**Work instruction:** A single figure is required: the number of lines in the data below that hold the word "Some".

** Dataset records follows **

(* ===== verification/SecurityConfig.v ===== *)
(** * SecurityConfig: the configuration of the security plugin

    Models [pkg/reconcilers/securityconfig.go], with [BuildGeneratedSecurityConfigSecret],
    [applyUserHashes] and [EnsureDashboardsCredentialsSecret] of [pkg/helpers/helpers.go],
    [securityconfig_defaults.go] and [NewSecurityconfigUpdateJob] of [pkg/builders/cluster.go]:
    the operator generates a secret with the files of the security configuration and applies it
    by a job, which it runs again when the secret has changed or the job has failed. *)

From S2P Require Import Prelude Prog Resources Api Json K8sClient Helpers OsClient OsData Fixtures.
From S2P Require Import ReconcilerUtil RContext Tls Configuration ReconcileHelpers.

(** ** Third-party and standard library code *)

(** The files of users ([yaml.v3] on [InternalUserConfig]: members that the type does not have
    are dropped). *)
Record User := mkInternalUser {
  iu_Hash : string;
  iu_Reserved : bool;
  iu_BackendRoles : list string;
  iu_Description : string }.
Record InternalUserConfig := mkInternalUsers {
  iuc_MetaType : string;
  iuc_MetaVersion : Z;
  iuc_Admin : User;
  iuc_Kibanaserver : option User }.
#[global] Instance User_eq_dec : EqDecision User.
Proof. solve_decision. Defined.
#[global] Instance InternalUserConfig_eq_dec : EqDecision InternalUserConfig.
Proof. solve_decision. Defined.

(** YAML, the comparison of a bcrypt hash with a password, SHA-1 in base64, and times in RFC 3339. *)
Class SecurityLib := {
  UnmarshalUsers : string -> result InternalUserConfig;
  MarshalUsers : InternalUserConfig -> result string;
  CompareHashAndPassword : string -> string -> bool;
  Sha1Base64 : string -> string;
  ParseRFC3339 : string -> option Z;
  FormatRFC3339 : Z -> string }.

(** The zero time, 1 January of the year 1. *)
Definition zeroTime : Z := -62135596800 * 1000000000.
Definition second : Z := 1000000000.

(** ** The generated secret *)

Definition GeneratedSecurityConfigSecretName (cr : OpenSearchCluster) : string :=
  cl_Name cr +:+ "-security-config-generated".
Definition GeneratedDashboardsCredentialsSecretName (cr : OpenSearchCluster) : string :=
  cl_Name cr +:+ "-dashboards-password".

Definition internalUsersFile : string := "internal_users.yml".
(** The file embedded into the operator. *)
Definition nl : string := String "010" "".
Definition defaultInternalUsers : string :=
  "_meta:" +:+ nl +:+
  "  type: " +:+ Quote "internalusers" +:+ nl +:+
  "  config_version: 2" +:+ nl +:+
  "admin:" +:+ nl +:+
  "  hash: " +:+ Quote "" +:+ nl +:+
  "  reserved: true" +:+ nl +:+
  "  backend_roles:" +:+ nl +:+
  "    - " +:+ Quote "admin" +:+ nl +:+
  "  description: " +:+ Quote "Demo admin user" +:+ nl +:+
  "kibanaserver:" +:+ nl +:+
  "  hash: " +:+ Quote "" +:+ nl +:+
  "  reserved: true" +:+ nl +:+
  "  description: " +:+ Quote "Demo user for the OpenSearch Dashboards server" +:+ nl.
Definition defaultSecurityconfigData : gmap string string :=
  {[internalUsersFile := defaultInternalUsers]}.

Section SecurityConfig.
Context `{RP : RetryPolicy} `{SV : Semver} `{HV : HcVersion} `{PE : ProcEnv} `{CL : CtrlLib}
  `{SL : SecurityLib}.

Definition EnsureDashboardsCredentialsSecret (cr : OpenSearchCluster)
    : io (result Secret * bool) :=
  let given := db_OpensearchCredentialsSecret (sp_Dashboards (cl_Spec cr)) in
  if given != "" then
    let! r := GetSecret given (cl_Namespace cr) in Ret (r, false)
  else
    let generatedName := GeneratedDashboardsCredentialsSecretName cr in
    let! r := GetSecret generatedName (cl_Namespace cr) in
    match r with
    | Ok secret => Ret (Ok secret, true)
    | Err e =>
        if negb (IsNotFound e) then Ret (Err e, true)
        else
          let! randomText := ask (Local_ RandText) in
          let! enabled := IsSecurityPluginEnabled cr in
          let randomPassword := if (enabled : bool) then randomText else "kibanaserver" in
          let dashboardsSecret :=
            mkSecret generatedName (cl_Namespace cr) ∅ ∅
              {["username" := "kibanaserver"; "password" := randomPassword]} "" "" [] in
          let! (_, (_, ce)) := CreateSecret dashboardsSecret in
          match ce with
          | Some e => Ret (Err e, true)
          | None =>
              let! r := GetSecret generatedName (cl_Namespace cr) in
              Ret (r, true)
          end
    end.

(** The fields that the file of users gets besides the hash. *)
Definition adminUser (hash : string) (u : User) : User :=
  mkInternalUser hash true
    (if bool_decide (iu_BackendRoles u = []) then ["admin"]
     else if bool_decide ("admin" ∈ iu_BackendRoles u) then iu_BackendRoles u
     else iu_BackendRoles u ++ ["admin"]) (iu_Description u).
Definition dashboardsUser (hash : string) (u : option User) : User :=
  let u := default (mkInternalUser "" false [] "") u in
  mkInternalUser hash true (iu_BackendRoles u)
    (if iu_Description u == "" then "Demo user for the OpenSearch Dashboards server"
     else iu_Description u).
Definition withHashes (adminHash dashboardsHash : string) (data : InternalUserConfig)
    : InternalUserConfig :=
  mkInternalUsers (iuc_MetaType data) (iuc_MetaVersion data) (adminUser adminHash (iuc_Admin data))
    (Some (dashboardsUser dashboardsHash (iuc_Kibanaserver data))).

(** The hash to keep, or a new one. *)
Definition hashOr (override password : string) : io (result string) :=
  if override != "" then Ret (Ok override) else ask (Local_ (HashPassword password)).

Definition applyUserHashes (internalUserData adminPassword adminHashOverride dashboardsPassword
    dashboardsHashOverride : string) : io (result string) :=
  match UnmarshalUsers internalUserData with
  | Err e => Ret (Err e)
  | Ok data =>
      let! r := hashOr adminHashOverride adminPassword in
      match r with
      | Err e => Ret (Err e)
      | Ok adminHash =>
          let! r := hashOr dashboardsHashOverride dashboardsPassword in
          match r with
          | Err e => Ret (Err e)
          | Ok dashboardsHash => Ret (MarshalUsers (withHashes adminHash dashboardsHash data))
          end
      end
  end.

(** The hash of a user in an earlier file, if it is that of the password. *)
Definition keptHash (hash password : string) : string :=
  if (hash != "") && CompareHashAndPassword hash password then hash else "".
Definition hashOverrides (existingInternal : option string) (adminPassword dashboardsPassword : string)
    : string * string :=
  match existingInternal with
  | None => ("", "")
  | Some text =>
      match UnmarshalUsers text with
      | Err _ => ("", "")
      | Ok existingConfig =>
          (keptHash (iu_Hash (iuc_Admin existingConfig)) adminPassword,
           match iuc_Kibanaserver existingConfig with
           | Some u => keptHash (iu_Hash u) dashboardsPassword
           | None => ""
           end)
      end
  end.

Definition userSecurityConfig (cr : OpenSearchCluster) : string :=
  match sp_Security (cl_Spec cr) with
  | Some s => match sec_Config s with Some c => sc_SecurityconfigSecret c | None => "" end
  | None => ""
  end.

(** The default files, with those of the user's secret over them. *)
Definition baseSecurityConfig (cr : OpenSearchCluster) : io (result (gmap string string)) :=
  if userSecurityConfig cr != "" then
    let! r := GetSecret (userSecurityConfig cr) (cl_Namespace cr) in
    Ret match r with
        | Err e => Err e
        | Ok userSecret => Ok (secret_Data userSecret ∪ defaultSecurityconfigData)
        end
  else Ret (Ok defaultSecurityconfigData).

** End of Dataset records **

**Response for this exercise:** 5